Document¶

OmniDocs Document Loader

Stateless document container for loading and accessing PDF/image data. Uses pypdfium2 (Apache 2.0) for PDF rendering and pdfplumber (MIT) for text extraction.

DocumentLoadError ¶

Bases: Exception

Failed to load document.

URLDownloadError ¶

Bases: Exception

Failed to download from URL.

PageRangeError ¶

Bases: Exception

Invalid page range.

UnsupportedFormatError ¶

Bases: Exception

Unsupported file format.

DocumentMetadata ¶

Bases: BaseModel

Metadata container for documents.

LazyPage ¶

LazyPage(
    pdf_doc: PdfDocument, page_index: int, dpi: int = 150
)

Lazy page wrapper - renders only when accessed.

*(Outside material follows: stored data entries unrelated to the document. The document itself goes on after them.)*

(** C3 does not hold as the spec states it.  A worker that is not ready
    while the pool is closed: Loop reads the cleared flag, leaves the
    polling loop, and then sends on the ready channel (taken by Join); it
    has not exited but waits on the job channel.  The same after a job. *)
Lemma ready_signalled_after_close :
  (exists s, run closed_while_warming (init plain) = Some s
     /\ trace s = [EvMake; EvStore 1; EvGo; EvReady false; EvCloseJob;
                   EvStore 0; EvLoad 0; EvSendReady]
     /\ loop_at s = LRange
     /\ ~ no_signal_once_closed (trace s))
  /\ (exists s, run closed_during_job (init plain) = Some s
     /\ trace s = [EvMake; EvStore 1; EvGo; EvReady true; EvSendReady;
                   EvRecvJob 10; EvJob 10; EvCloseJob; EvStore 0;
                   EvJobRet 10 20; EvSendOutput 20; EvReady false;
                   EvLoad 0; EvSendReady]
     /\ ~ no_signal_once_closed (trace s)).
Proof.
  split.
  - eexists. split; [vm_compute; reflexivity|].
    split; [reflexivity|]. split; [reflexivity|].
    intros H.
    apply (H [EvMake; EvStore 1; EvGo; EvReady false; EvCloseJob;
              EvStore 0; EvLoad 0] EvSendReady [] eq_refl).
    simpl. tauto.
  - eexists. split; [vm_compute; reflexivity|]. split; [reflexivity|].
    intros H.
    apply (H [EvMake; EvStore 1; EvGo; EvReady true; EvSendReady;
              EvRecvJob 10; EvJob 10; EvCloseJob; EvStore 0;
              EvJobRet 10 20; EvSendOutput 20; EvReady false; EvLoad 0]
             EvSendReady [] eq_refl).
    simpl. tauto.
Qed.

(** C3 as the code has it.  When a poll of [Ready] fails and Loop reads 0
    from the open flag it stops polling, in the warming-up state and after
    a job alike, and what it does next is the send on the ready channel;
    a receiver gets the signal and Loop goes on to wait on the job
    channel.  Loop closes its channels only after the job channel was
    closed. *)
Theorem ready_signalled_after_seeing_closed w acts s :
  run acts (init w) = Some s ->
  signals_after_seeing_closed (trace s)
  /\ (forall ph, loop_at s = LCheck ph -> poolOpen (wrapper s) = 0 ->
       exists s1, step LoopStep s = Some s1
                  /\ loop_at s1 = LSignal ph
                  /\ trace s1 = trace s ++ [EvLoad 0])
  /\ (forall ph, loop_at s = LSignal ph ->
       exists s2, recv_ready s = Some (true, s2)
                  /\ loop_at s2 = LRange
                  /\ trace s2 = trace s ++ [EvSendReady]).
Proof.
  intros Hrun.
  pose proof (run_wf acts _ _ (init_wf w) Hrun) as Hwf.
  split; [|split].
  - apply (run_signals acts (init w) s); auto.
    + apply init_wf.
    + apply init_once.
    + discriminate.
    + apply each_prefix_nil.
  - intros ph Hpc Hflag. destruct s as [[rc jc oc po wk] lp cp jp tr].
    simpl in *. subst lp po. eexists. split; [vm_compute; reflexivity|]. auto.
  - intros ph Hpc. pose proof (wf_ready s Hwf) as Hrc.
    destruct s as [[rc jc oc po wk] lp cp jp tr].
    simpl in *. subst lp rc. eexists. split; [vm_compute; reflexivity|]. auto.
Qed.
(** * WanJoo: the capture-and-analyse workflow of the X2 Blocks overlay

    A shallow embedding of [src/services/geminiService.ts] and of the
    event handlers of [src/App.tsx], with the properties of the workflow
    stated over it.

    Conventions of the embedding:
    - a JavaScript string is a Rocq [string], the bytes of its UTF-8
      encoding;
    - a JavaScript number is an IEEE 754 binary64 value, [spec_float] at
      precision 53 and maximal exponent 1024;
    - a value that may be [null] or [undefined] is an [option], or the
      constructors [JNull] and [JUndefined] of [JsValue];
    - a function that may throw returns a [Completion];
    - React state is the record [AppState]; what the handlers do to the
      outside world (console, media devices, canvas, remote model,
      confetti) is appended to a trace of [Event]s. *)

From Stdlib Require Import Bool List String Ascii NArith ZArith Lia.
From Stdlib Require Import SpecFloat.
Import ListNotations.

Local Open Scope string_scope.
Local Open Scope bool_scope.

(** ** Characters and strings *)

Definition code (c : ascii) : N := N_of_ascii c.

Definition char_is (n : N) (c : ascii) : bool := N.eqb (code c) n.

Definition quote : ascii := ascii_of_N 34.
Definition backslash : ascii := ascii_of_N 92.

(** JSON texts are written below with an apostrophe where the text has a
    double quote; [dq] puts the double quotes back. *)
Fixpoint dq (s : string) : string :=
  match s with
  | EmptyString => EmptyString
  | String c r => String (if char_is 39 c then quote else c) (dq r)
  end.

(** [String.prototype.split] with a one-character separator. *)
Fixpoint split_from (sep : ascii) (cur : string) (s : string) : list string :=
  match s with
  | EmptyString => [cur]
  | String c r =>
      if Ascii.eqb c sep then cur :: split_from sep EmptyString r
      else split_from sep (cur ++ String c EmptyString) r
  end.

Definition split (sep : ascii) (s : string) : list string :=
  split_from sep EmptyString s.

Fixpoint contains (sep : ascii) (s : string) : bool :=
  match s with
  | EmptyString => false
  | String c r => Ascii.eqb c sep || contains sep r
  end.

(** [a || b] on strings: the empty string is falsy. *)
Definition or_else (a : option string) (b : string) : string :=
  match a with
  | Some (String c r) => String c r
  | _ => b
  end.

(** ** Numbers *)

Definition number : Type := spec_float.

Definition prec : Z := 53.
Definition emax : Z := 1024.

Definition NaN : number := S754_nan.

(** The binary64 value nearest to [digits * 10 ^ e10] (ties to even),
    negated when [neg]: the value of a decimal literal. *)
Definition number_of_decimal (neg : bool) (digits : N) (e10 : Z) : number :=
  match digits with
  | N0 => S754_zero neg
  | Npos m =>
      match e10 with
      | Zneg k =>
          let '(q, e, l) :=
            SFdiv_core_binary prec emax (Zpos m) 0 (Z.pow_pos 10 k) 0 in
          binary_round_aux prec emax neg q e l
      | _ =>
          match (Zpos m * 10 ^ e10)%Z with
          | Zpos p => binary_round prec emax neg p 0
          | _ => S754_zero neg
          end
      end
  end.
(** * stashd-aibot: the editor diff view, the suggestion decorations, the
    message migration script, the database query module and the
    document-versions route, embedded as Rocq functions.

    Layout:
    - [Js]          primitive JavaScript values, strict equality, truthiness,
                    objects as ordered key-value lists;
    - [DiffView]    components/diffview.tsx: [diffMark.toDOM], [computeDiff];
    - [Sorting]     a stable insertion sort, the model of [Array.prototype.sort]
                    and of SQL [ORDER BY];
    - [Decorations] lib/editor/functions.tsx: [createDecorations];
    - [SortingThrows] the same sort for a comparator that may throw;
    - [Migration]   the message migration script: [getMessageRank], the sort
                    and the sectioning loop of [migrateMessages];
    - [Effects]     computations over a world that may throw, [try]/[catch];
    - [Queries]     lib/db/queries.ts, written once over an arbitrary Prisma
                    client whose operations may throw;
    - [Mem]         an in-memory relational client (tables as lists, primary
                    and foreign keys checked) on which the properties of rows
                    are proved;
    - [Route]       the GET handler of the document-versions route. *)

From Stdlib Require Import ZArith List String Ascii Bool Lia DecimalString.
From Stdlib Require Import Permutation Sorted.
Import ListNotations.

Local Open Scope string_scope.
Local Open Scope Z_scope.
Local Open Scope list_scope.

(* ================================================================== *)
(** ** JavaScript values *)

Module Js.

(** The primitive values a mark attribute or an enum member can hold.
    Numbers are the integers (enum members and timestamps are). *)
Inductive value : Type :=
| JUndefined
| JNull
| JBool (b : bool)
| JNum (n : Z)
| JStr (s : string).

This avoids loading all pages into memory upfront for large PDFs.

Source code in omnidocs/document.py

def __init__(self, pdf_doc: pdfium.PdfDocument, page_index: int, dpi: int = 150):
    self._pdf_doc = pdf_doc
    self._page_index = page_index
    self._dpi = dpi
    self._cached_image: Optional[Image.Image] = None
    self._cached_text: Optional[str] = None

image `property` ¶

image: Image

Render page to PIL Image (cached after first access).

text `property` ¶

text: str

Extract text from page using pypdfium2 (cached).

size `property` ¶

size: tuple

Get page dimensions without full render (fast).

clear_cache ¶

clear_cache()

Clear cached image to free memory.

Source code in omnidocs/document.py

def clear_cache(self):
    """Clear cached image to free memory."""
    self._cached_image = None

Document ¶

Document(
    pdf_doc: Optional[PdfDocument],
    pdf_bytes: Optional[bytes],
    metadata: DocumentMetadata,
    dpi: int = 150,
    page_range: Optional[tuple] = None,
    preloaded_images: Optional[List[Image]] = None,
)

Stateless document container for OmniDocs.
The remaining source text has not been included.